Pixie Lott weiß, was sie will.
Behütet ist sie aufgewachsen, im idyllischen Kent, hat im Kirchenchor gesungen und wurde von ihren Eltern nach Kräften unterstützt. In einem Alter, wo andere Mädels sich gerade an ihre Zahnspangen gewöhnen, ergatterte Pixie Lott bereits ein Stipendium an einer renommierten Bühnenschule, sang in Londoner West-End-Musicals und schaffte den Sprung nach New York City. «If You Can Make It There...»
Richtiges Karriere-Girl, diese Pixie Lott, die nun ihr Debütalbum «Turn It Up» vorlegt, das nun wirklich kein Schnellschuss ist.

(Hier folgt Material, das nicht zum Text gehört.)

Lemma digits_value_nonneg ds :
  Forall (fun c => is_digit c = true) ds -> 0 <= digits_value ds.
Proof.
  unfold digits_value.
  assert (H : forall acc, 0 <= acc ->
            Forall (fun c => is_digit c = true) ds ->
            0 <= fold_left (fun a c => 10 * a + (c - 48)) ds acc).
  { induction ds as [|c ds IH]; intros acc Hacc Hds; cbn [fold_left]; [exact Hacc|].
    inversion Hds as [|? ? Hc Hds']; subst. apply is_digit_spec in Hc.
    apply IH; [lia|exact Hds']. }
  apply H. lia.
Qed.

Lemma StrUnsignedDecimalLiteral_is_Number neg s :
  is_Number (StrUnsignedDecimalLiteral neg s) = true.
Proof.
  unfold StrUnsignedDecimalLiteral.
  destruct (starts_with _ s); [reflexivity|].
  pose proof (span_digits_digits s) as Hip.
  destruct (span_digits s) as [ip r1]. cbn [fst] in Hip.
  assert (Hfp : Forall (fun c => is_digit c = true)
                  (match r1 with 46 :: t => span_digits t | _ => ([], r1) end).1).
  { destruct r1 as [|d t]; [constructor|].
    destruct (Z.eq_dec d 46) as [->|Hd]; [apply span_digits_digits|].
    destruct d as [|p|p]; try constructor.
    do 6 (destruct p as [p|p|]; try constructor). congruence. }
  destruct (match r1 with 46 :: t => span_digits t | _ => ([], r1) end) as [fp r2].
  cbn [fst] in Hfp.
  destruct (ip ++ fp) as [|c ds] eqn:E; [reflexivity|].
  apply round_decimal_is_Number, digits_value_nonneg.
  rewrite <- E. apply Forall_app. now split.
Qed.

(** [parseFloat] only returns Number values. *)
Lemma parseFloat_is_Number s : is_Number (parseFloat s) = true.
Proof.
  unfold parseFloat.
  destruct (trim_start s) as [|c r]; [reflexivity|].
  destruct (Z.eq_dec c 43) as [->|H43]; [apply StrUnsignedDecimalLiteral_is_Number|].
  destruct (Z.eq_dec c 45) as [->|H45]; [apply StrUnsignedDecimalLiteral_is_Number|].
  destruct c as [|p|p]; try apply StrUnsignedDecimalLiteral_is_Number.
  do 6 (destruct p as [p|p|]; try apply StrUnsignedDecimalLiteral_is_Number);
    congruence.
Qed.
(** A row of the [users] table, as [userService.findEmail] resolves it. *)
Module User.
Record row : Type := mk { id : Z; name : string; email : string; password : string }.
End User.
Abbreviation User := User.row.

(** ** Responses *)

(** What is sent to the caller: [res.sendStatus(c)] sends the status text of
    [c] and nothing else, [res.status(c).send(x)] sends [x]. *)
Inductive ResBody : Type :=
| StatusText (code : Z)
| Text (s : string)
| Json (fields : list (string * JsValue)).

Record Response : Type := mkResponse { status : Z; body : ResBody }.

Definition sendStatus (code : Z) : Response := mkResponse code (StatusText code).
Definition send (code : Z) (b : ResBody) : Response := mkResponse code b.

(** ** Effects *)

(** The calls a handler makes on the services, in the order it makes them. *)
Inductive Call : Type :=
| CallFindEmail (email : JsValue)
| CallCreateUser (data : Body)
| CallIsPasswordValid (password : JsValue) (hash : string)
| CallCreateNewSession (userId : Z).

(** A call returns a value or throws. *)
Inductive Outcome (A : Type) : Type :=
| Returned (a : A)
| Thrown (e : JsError).
Arguments Returned {A} a.
Arguments Thrown {A} e.

Section Effects.
(** The state of the database behind the services. *)
Variable World : Type.

Record State : Type := mkState {
  world : World;              (* the database *)
  calls : list Call;          (* service calls made so far, oldest first *)
  console : list JsError      (* what console.error has printed *)
}.

(** An asynchronous computation: from a state to an outcome and the state
    it leaves.  A throw keeps the state reached so far. *)
Definition M (A : Type) : Type := State -> Outcome A * State.

Definition mret {A} (a : A) : M A := fun st => (Returned a, st).

Definition mbind {A B} (c : M A) (k : A -> M B) : M B :=
  fun st =>
    match c st with
    | (Returned a, st') => k a st'
    | (Thrown e, st') => (Thrown e, st')
    end.

Definition throw {A} (e : JsError) : M A := fun st => (Thrown e, st).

Immerhin ist die «Kleine» schon Jahre im Musik-Business unterwegs, irgendwann traf sie den dreifachen Grammy-Gewinner L.A. Reid, auch wenn sie dafür einen Zahnarzttermin erfinden musste. Die Schummelei hat sich gelohnt.
Für ihr Debütalbum ist sie angeblich 18 Monate um die Welt gereist, um mit den besten Produzenten und Songwritern zu arbeiten. Vielleicht kommt ja deshalb ihre perfekt produzierte Platte ein wenig wie ein Gemischtwarenladen daher: für jeden Geschmack ist etwas dabei. Was ja für eine 18-Jährige schon mal nicht so schlecht ist.
Der Opener, ihre erste Single «Mama Do», könnte beim «Wer-wird-die- nächste-Amy-Winehouse-Wettbewerb» einen der vorderen Platz belegen, bei «Cry Me Out» knistert es am Anfang wie bei altem Vinyl, dann folgt eine schön altmodische Soul-Nummer, fast wie bei Motown. Mit «Band Aid» und dem Titelsong kommen wir wieder in moderne Popgefilde, und «Boys And Girls» entpuppt sich dann als richtiger Disco-Knaller. «Gravity» ist eine kraftvolle Ballade über Liebesglück und Beziehungsstress, sehr adrett kommt auch ihr «Jack» daher, bevor es dann akustisch und traurig wird in «Nothing Compares».
Einen Aussetzer gibt es nicht auf diesem Debütalbum, die 13 Songs sind schwer okay, auch wenn man die persönliche Handschrift von Pixie Lott noch nicht so recht erkennt. Aber dies kann bei dieser Ballung von Talent ja noch kommen. Die junge Frau hat noch alle Zeit der Welt.